DATA UNDER STUDY –

(** Rounding an exact value to nearest never crosses a value the
    precision can represent. *)
Lemma round_aux_between : forall s p e s' m' e',
  emin <= e ->
  binary_round_aux prec emax s (Zpos p) e loc_Exact = S754_finite s' m' e' ->
  s' = s /\ emin <= e'
  /\ forall B, on_grid B ->
       (Zpos p * 2 ^ (e - emin) <= B -> Zpos m' * 2 ^ (e' - emin) <= B)
       /\ (B <= Zpos p * 2 ^ (e - emin) -> B <= Zpos m' * 2 ^ (e' - emin)).
Proof.
  intros s p e s' m' e' He. unfold binary_round_aux.
  pose proof (digits2_bounds p) as Hd.
  destruct (fexp prec emax (Zpos (digits2_pos p) + e) - e) as [|n|n] eqn:En.
  - unfold shr_fexp. cbn [Zdigits2]. rewrite En.
    cbn [shr shr_record_of_loc loc_of_shr_record shr_m round_nearest_even Zdigits2].
    rewrite En. cbn [shr shr_record_of_loc shr_m].
    destruct (e <=? emax - prec); [|discriminate]. intros H. injection H as <- <- <-.
    split; [reflexivity|]. split; [assumption|]. intros B _. split; auto.
  - set (d := Zpos (digits2_pos p)) in *.
    assert (Hn : Zpos n = d - prec) by (unfold fexp, SpecFloat.emin, prec, emax in *; lia).
    unfold shr_fexp at 1. cbn [Zdigits2]. fold d. rewrite En. cbn [shr].
    set (r1 := iter_pos shr_1 n (shr_record_of_loc (Zpos p) loc_Exact)).
    assert (Hm1 : shr_m r1 = Zpos p / 2 ^ Zpos n).
    { unfold r1. rewrite iter_shr_m by (cbn; lia). reflexivity. }
    pose proof (pow2_pos (Zpos n) ltac:(lia)) as Pn.
    pose proof (Z.div_mod (Zpos p) (2 ^ Zpos n) ltac:(lia)) as Hdm.
    pose proof (Z.mod_pos_bound (Zpos p) (2 ^ Zpos n) Pn) as Hrho.
    set (rho := Zpos p mod 2 ^ Zpos n) in *. rewrite <- Hm1 in Hdm.
    set (m1 := shr_m r1) in *.
    assert (Hb1 : 2 ^ (prec - 1) <= m1 < 2 ^ prec).
    { replace (d - 1) with (prec - 1 + Zpos n) in Hd by lia.
      replace d with (prec + Zpos n) in Hd by lia.
      rewrite !pow2_split in Hd by (unfold prec; lia).
      rewrite Hm1. split.
      - apply Z.div_le_lower_bound; lia.
      - apply Z.div_lt_upper_bound; lia. }
    pose proof (round_nearest_even_bounds m1 (loc_of_shr_record r1)) as Hr.
    assert (Hex : rho = 0 -> round_nearest_even m1 (loc_of_shr_record r1) = m1).
    { intros E. destruct (iter_shr_exact n (shr_record_of_loc (Zpos p) loc_Exact)) as [A1 A2];
        try reflexivity; [cbn; lia| |].
      - cbn [shr_record_of_loc shr_m]. exists m1. lia.
      - fold r1 in A1, A2. rewrite (loc_of_exact r1 A1 A2). reflexivity. }
    set (m2 := round_nearest_even m1 (loc_of_shr_record r1)) in *.
    destruct (shr_fexp_canon m2 (e + Zpos n)) as [Hc He2]; [lia|lia|].
    destruct (shr_fexp prec emax m2 (e + Zpos n) loc_Exact) as [r2 e2]. cbn [fst snd] in Hc, He2.
    destruct (shr_m r2) as [|q|q] eqn:Eq; try discriminate.
    destruct (e2 <=? emax - prec); [|discriminate]. intros H. injection H as <- <- <-.
    split; [reflexivity|]. split; [lia|].
    assert (HR : Zpos q * 2 ^ (e2 - emin) = m2 * 2 ^ (e + Zpos n - emin)).
    { rewrite <- Hc. replace (e2 - emin) with ((e2 - (e + Zpos n)) + (e + Zpos n - emin)) by lia.
      rewrite pow2_split by lia. ring. }
    rewrite HR.
    assert (HN : Zpos p * 2 ^ (e - emin) = (m1 * 2 ^ Zpos n + rho) * 2 ^ (e - emin)).
    { f_equal. lia. }
    rewrite HN.
    replace (e + Zpos n - emin) with (Zpos n + (e - emin)) in * by lia.
    pose proof (pow2_pos (e - emin) ltac:(lia)) as Pu.
    intros B HB.
    pose proof (grid_step B m1 (Zpos n + (e - emin)) HB ltac:(lia) ltac:(lia)) as Hg.
    rewrite pow2_split in * by lia.
    set (U := 2 ^ (e - emin)) in *. set (T := 2 ^ Zpos n) in *.
    assert (PT : 0 < T * U) by (apply Z.mul_pos_pos; assumption).
    assert (P0 : 0 <= rho * U) by (apply Z.mul_nonneg_nonneg; lia).
    assert (P1 : rho * U < T * U) by (apply Z.mul_lt_mono_pos_r; lia).
    assert (P2 : 0 < rho -> 0 < rho * U) by (intros; apply Z.mul_pos_pos; lia).
    replace ((m1 * T + rho) * U) with (m1 * (T * U) + rho * U) by ring.
    replace ((m1 + 1) * (T * U)) with (m1 * (T * U) + T * U) in Hg by ring.
    assert (Hm2 : m2 * (T * U) = m1 * (T * U)
                  \/ (m2 * (T * U) = m1 * (T * U) + T * U /\ 0 < rho)).
    { destruct (Z.eq_dec rho 0) as [E|E]; [left; rewrite (Hex E); reflexivity|].
      assert (E2 : m2 = m1 \/ m2 = m1 + 1) by lia.
      destruct E2 as [->| ->]; [left; reflexivity|right; split; [ring|lia]]. }
    clear Hd Hb1 Hdm HN HR Hc Hex Hr.
    split; intros HBN; destruct Hm2 as [->|[-> Hpos]]; try specialize (P2 Hpos);
      (destruct (Z_le_gt_dec B (m1 * (T * U))) as [H|H]; [|specialize (Hg ltac:(lia))]); lia.
  - unfold shr_fexp. cbn [Zdigits2]. rewrite En.
    cbn [shr shr_record_of_loc loc_of_shr_record shr_m round_nearest_even Zdigits2].
    rewrite En. cbn [shr shr_record_of_loc shr_m].
    destruct (e <=? emax - prec); [|discriminate]. intros H. injection H as <- <- <-.
    split; [reflexivity|]. split; [assumption|]. intros B _. split; auto.
Qed.

Lemma shl_align_snd : forall m e ez, ez <= e -> snd (shl_align m e ez) = ez.
Proof.
  intros m e ez H. unfold shl_align.
  destruct (ez - e) as [|d|d] eqn:E; cbn [snd]; lia.
Qed.
Lemma missing_data_threshold_monotone_witness :
  exists a',
    In a' (MissingData.detect isort 30 Sample.gap_points) /\
    MissingData.a_symbol a' = "AAPL" /\
    MissingData.last_data_time a' = Sample.t0 /\
    MissingData.next_data_time a' = (Sample.t0 + Sample.hours 2)%Z /\
    MissingData.d_gap_minutes a'
    = MissingData.gap_minutes (Sample.t0 + Sample.hours 2) Sample.t0.
Proof.
  apply (@missing_data_threshold_monotone isort 30 90 Sample.gap_points
           (MissingData.gap_anomaly 90 "AAPL"
              (Sample.t0, (Sample.t0 + Sample.hours 2)%Z))).
  - lia.
  - vm_compute. left. reflexivity.
Defined.

(** ** PriceMovementDetector: the unit of the prices *)



Section ScaleFacts.
Import PriceMovement.
Variable thr c : Q.
Hypothesis c_nonzero : ~ c == 0.


End ScaleFacts.



(** ** Witnesses on the sample adapters *)

Lemma gemfire_get_historical_data_witness :
  exists latest out,
    Gemfire.get_latest_data Sample.t0 SampleAdapters.cache
      ["AAPL"; "GOOGL"] 3 = Return latest
    /\ GemfireOps.get_historical_data Sample.t0 SampleAdapters.cache
         ["AAPL"; "GOOGL"] (Sample.t0 - Sample.minute) Sample.t0 3
       = Return out
    /\ (Z.of_nat (List.length out) <= 3)%Z
    /\ List.length latest = 6%nat.
Proof.
  destruct (gemfire_get_historical_data_spec Sample.t0 SampleAdapters.cache
              ["AAPL"; "GOOGL"] (Sample.t0 - Sample.minute) Sample.t0 3)
    as (latest & out & Hl & Ho & _ & Hlimit & _).
  exists latest, out. split; [exact Hl|]. split; [exact Ho|].
  split; [apply Hlimit; lia|].
  vm_compute in Hl. injection Hl as <-. reflexivity.
Defined.
(** X5: Echoing is idempotent for a non-negative [parrot_buffer_length]: when the
    reply is sent back as the last message of any conversation, the model
    returns its content unchanged. *)
Theorem generate_idempotent (self : ChatParrotLink)
    (history : list BaseMessage) (m : BaseMessage)
    (stop : option (list string))
    (run_manager : option CallbackManagerForLLMRun) :
  0 <= parrot_buffer_length self ->
  exists reply,
    _generate self (history ++ [m]) stop run_manager
      = Ok (mkResult [mkGeneration reply]) /\
    forall history' : list BaseMessage,
      exists reply',
        _generate self (history' ++ [reply]) stop run_manager
          = Ok (mkResult [mkGeneration reply']) /\
        content reply' = content reply.
Proof.
  intros Hn. eexists. split; [apply generate_run, last_snoc|].
  intros history'. eexists. split; [apply generate_run, last_snoc|].
  cbn [content AIMessage]. unfold echoed at 1. cbn [content AIMessage].
  unfold echoed. rewrite !slice_to_nonneg by exact Hn.
  apply substring_0_substring. lia.
Qed.

Lemma generate_idempotent_witness :
  0 <= parrot_buffer_length model /\
  exists reply,
    _generate model ([HumanMessage "hello!"] ++ [HumanMessage "Meow!"])
      None None
      = Ok (mkResult [mkGeneration reply]) /\
    forall history' : list BaseMessage,
      exists reply',
        _generate model (history' ++ [reply]) None None
          = Ok (mkResult [mkGeneration reply']) /\
        content reply' = content reply.
Proof.
  split; [vm_compute; discriminate|].
  apply (generate_idempotent model [HumanMessage "hello!"]
           (HumanMessage "Meow!") None None).
  vm_compute. discriminate.
Defined.

(** X6: A longer buffer only adds characters: for two models with non-negative
    buffer lengths [n <= n'], the reply of the first is a prefix of the reply
    of the second on the same conversation. *)
Theorem generate_monotone (self self' : ChatParrotLink)
    (history : list BaseMessage) (m : BaseMessage)
    (stop : option (list string))
    (run_manager : option CallbackManagerForLLMRun) :
  0 <= parrot_buffer_length self ->
  parrot_buffer_length self <= parrot_buffer_length self' ->
  exists msg msg',
    _generate self (history ++ [m]) stop run_manager
      = Ok (mkResult [mkGeneration msg]) /\
    _generate self' (history ++ [m]) stop run_manager
      = Ok (mkResult [mkGeneration msg']) /\
    exists rest, content msg' = content msg +:+ rest.
Proof.
  intros Hn Hle. do 2 eexists.
  split; [apply generate_run, last_snoc|].
  split; [apply generate_run, last_snoc|].
  cbn [content AIMessage]. unfold echoed.
  rewrite !slice_to_nonneg by lia. unfold truncated.
  rewrite <- (substring_0_substring
                (Z.to_nat (parrot_buffer_length self))
                (Z.to_nat (parrot_buffer_length self')) (content m)) by lia.
  apply substring_0_split.
Qed.

Lemma generate_monotone_witness :
  0 <= parrot_buffer_length bird_brain /\
  parrot_buffer_length bird_brain <= parrot_buffer_length model /\
  exists msg msg',
    _generate bird_brain ([] ++ [HumanMessage "hello"]) None None
      = Ok (mkResult [mkGeneration msg]) /\
    _generate model ([] ++ [HumanMessage "hello"]) None None
      = Ok (mkResult [mkGeneration msg']) /\
    exists rest, content msg' = content msg +:+ rest.
Proof.
  split; [vm_compute; discriminate|]. split; [vm_compute; discriminate|].
  apply (generate_monotone bird_brain model [] (HumanMessage "hello") None None);
    vm_compute; discriminate.
Defined.

(** ** More on [_stream]: how a stream ends and what it reports *)

Section StreamMore.

Variable self : ChatParrotLink.
Variable stop : option (list string).

Lemma stream_yielded_cases (messages : list BaseMessage)
    (last_message : BaseMessage) (rm : option CallbackManagerForLLMRun) :
  last messages = Some last_message ->
  yielded (_stream self messages stop rm)
  = content_chunks (count_input_tokens messages)
      (chars (echoed self last_message)) ++ [final_chunk self]
  \/ yielded (_stream self messages stop rm) = [].
Proof.
  intros Hlast.
  destruct rm as [m0|]; [destruct (echoed self last_message) eqn:E|].
  - right. rewrite (stream_run_manager_empty self stop _ _ m0 Hlast E).
    reflexivity.
  - left.
    destruct (stream_run_yielded self stop messages last_message (Some m0) Hlast)
      as [Hy _]; [right; rewrite E; discriminate|].
    rewrite Hy, E. reflexivity.
  - left. rewrite (stream_run_no_manager self stop _ _ Hlast). reflexivity.
Qed.

(** X7: How a stream over a non-empty conversation ends: with a run manager and
    an empty echo it raises [UnboundLocalError], having yielded nothing and
    left the run manager as it was; in every other case it ends normally. *)
Theorem stream_outcome (history : list BaseMessage) (m : BaseMessage)
    (rm : option CallbackManagerForLLMRun) :
  match rm, echoed self m with
  | Some _, EmptyString =>
      _stream self (history ++ [m]) stop rm
        = mkRun [] rm (Raise UnboundLocalError)
  | _, _ => outcome (_stream self (history ++ [m]) stop rm) = Ok tt
  end.
Proof.
  pose proof (last_snoc m history) as Hlast.
  destruct rm as [m0|]; [destruct (echoed self m) eqn:E|].
  - apply stream_run_manager_empty with (last_message := m); assumption.
  - apply (stream_run_yielded self stop _ m (Some m0) Hlast).
    right. rewrite E. discriminate.
  - rewrite (stream_run_no_manager self stop _ _ Hlast). reflexivity.
Qed.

EXERCISE OBJECTIVE – Within the material above, extract exactly the lines that start at the line containing "pose proof (pow2_pos (Zpos" and stop after the line containing "pose proof (round_nearest_even_bounds", and only those.

ANSWER BOX –
    pose proof (pow2_pos (Zpos n) ltac:(lia)) as Pn.
    pose proof (Z.div_mod (Zpos p) (2 ^ Zpos n) ltac:(lia)) as Hdm.
    pose proof (Z.mod_pos_bound (Zpos p) (2 ^ Zpos n) Pn) as Hrho.
    set (rho := Zpos p mod 2 ^ Zpos n) in *. rewrite <- Hm1 in Hdm.
    set (m1 := shr_m r1) in *.
    assert (Hb1 : 2 ^ (prec - 1) <= m1 < 2 ^ prec).
    { replace (d - 1) with (prec - 1 + Zpos n) in Hd by lia.
      replace d with (prec + Zpos n) in Hd by lia.
      rewrite !pow2_split in Hd by (unfold prec; lia).
      rewrite Hm1. split.
      - apply Z.div_le_lower_bound; lia.
      - apply Z.div_lt_upper_bound; lia. }
    pose proof (round_nearest_even_bounds m1 (loc_of_shr_record r1)) as Hr.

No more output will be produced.